The amount of money that has been, and could be, going from foreign interests to influence the energy debate should concern everyone. In November, The New York Times reported that Russian money was suspected to be funding anti-fracking protests in Romania. The 2012 film “Promised Land,” which stars Matt Damon and paints natural gas executives in a bad light, was financed in part by the royal family of the oil-rich United Arab Emirates.
Foreign oilmen have an interest in seeing their competitors in the United States and elsewhere maligned and marginalized. The economic rational is obvious. By constraining America’s (or Europe’s) ability to become more energy independent, they increase revenue from their own energy industries to help fund their regimes. As The Economist reported, governments such as Russia and Iran rely on a certain oil price to break even on their budgets — the last thing they want is an abundance of supply from America.
It’s an issue that has major economic implications, and impacts America’s foreign policy decisions as well. It’s difficult for the West to take a hard line with Middle East countries or Russia while dependent on their oil.
But it’s not only economic opportunism and geopolitical interests that may be driving foreign money into the U.S. environmental movement. Ideological activism by wealthy foreigners is another gravitational force. Consider the Wyss Foundation, founded and funded by Swiss billionaire Hansjorg Wyss. The foundation has been an active player in the radical environmental movement since its founding in 1998, doling out money to groups, including the Sierra Club and Earthjustice.

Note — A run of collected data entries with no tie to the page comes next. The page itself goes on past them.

(** * gidari: the fetch / chunk / store pipeline of [internal/transport]

    A shallow embedding of [transport.go] (the chunker, [newFetchConfig],
    the two workers and the flattening loop of [Upsert]) and of the later
    [Request] methods ([newFetchConfig], [flatten], [flattenTimeseries]),
    followed by the properties of the pipeline specification stated over
    these definitions.

    Conventions.
    - A Go call either returns, panics, ends the process through
      [logrus.Logger.Fatal], or (for the one unbounded loop) has not finished
      within the fuel it was given: type [result].
    - A Go result [(T, error)] is a pair whose second component is
      [None] for a nil error where both components matter ([chunks],
      [connect], a payload with its error), and a sum where the code
      returns either a value or an error. A pointer or a map that may be
      nil is an [option].
    - [map[string]string] and [url.Values] are finite maps ([gmap]).
    - A request of [cfg.Requests] is passed around as a pointer; the code
      that writes through the pointer takes the request and returns it as
      the writes leave it.
    - Library code ([time.Parse], [url.Parse], [web.Fetch], ...) makes up
      the class [Collaborators]; an executable instance of it serves to
      run the code on concrete inputs. *)

From Stdlib Require Import ZArith String Ascii List Lia.
From stdpp Require Import base option gmap strings list fin_maps.

Open Scope string_scope.
Open Scope Z_scope.

(** ** Outcomes of a call *)

Definition error := string.

Inductive result (A : Type) : Type :=
| Ret (a : A)
| Panic (msg : string)
| Fatal (err : error)
| NoFuel.

Arguments Ret {A} a.
Arguments Panic {A} msg.
Arguments Fatal {A} err.
Arguments NoFuel {A}.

The foundation’s goal, in short, is to lock away millions of acres of land from energy development. It has assets exceeding $2 billion. By channeling tens of millions of dollars to organizations like the Nature Conservancy, the Trust For Public Lands, the Conservation Lands Foundation and the National Conservation System Foundation, Mr. Wyss and his foreign money take American lands out of productive use and turn them into wilderness. This hurts America’s energy independence by putting our natural resources off-limits.
Mr. Wyss hired Bill Clinton’s former Chief of Staff John Podesta as a “consultant” in 2013, while also giving Mr. Podesta’s Center for American Progress $4.1 million. Last year, after Mr. Podesta had joined the White House team, he announced that the Obama administration was seeking to ban the development of 12 million acres of land in Alaska from oil drilling.
Mr. Podesta has now joined Hillary’s campaign, so you might expect the foreign money spigot to remain open and environmentalists to continue to exert undue influence.
For environmentalists, as with the Clintons, it seems anybody’s money is “green,” regardless of the damage it could have on the United States.
• Richard Berman is president of Berman and Co., a Washington public affairs firm.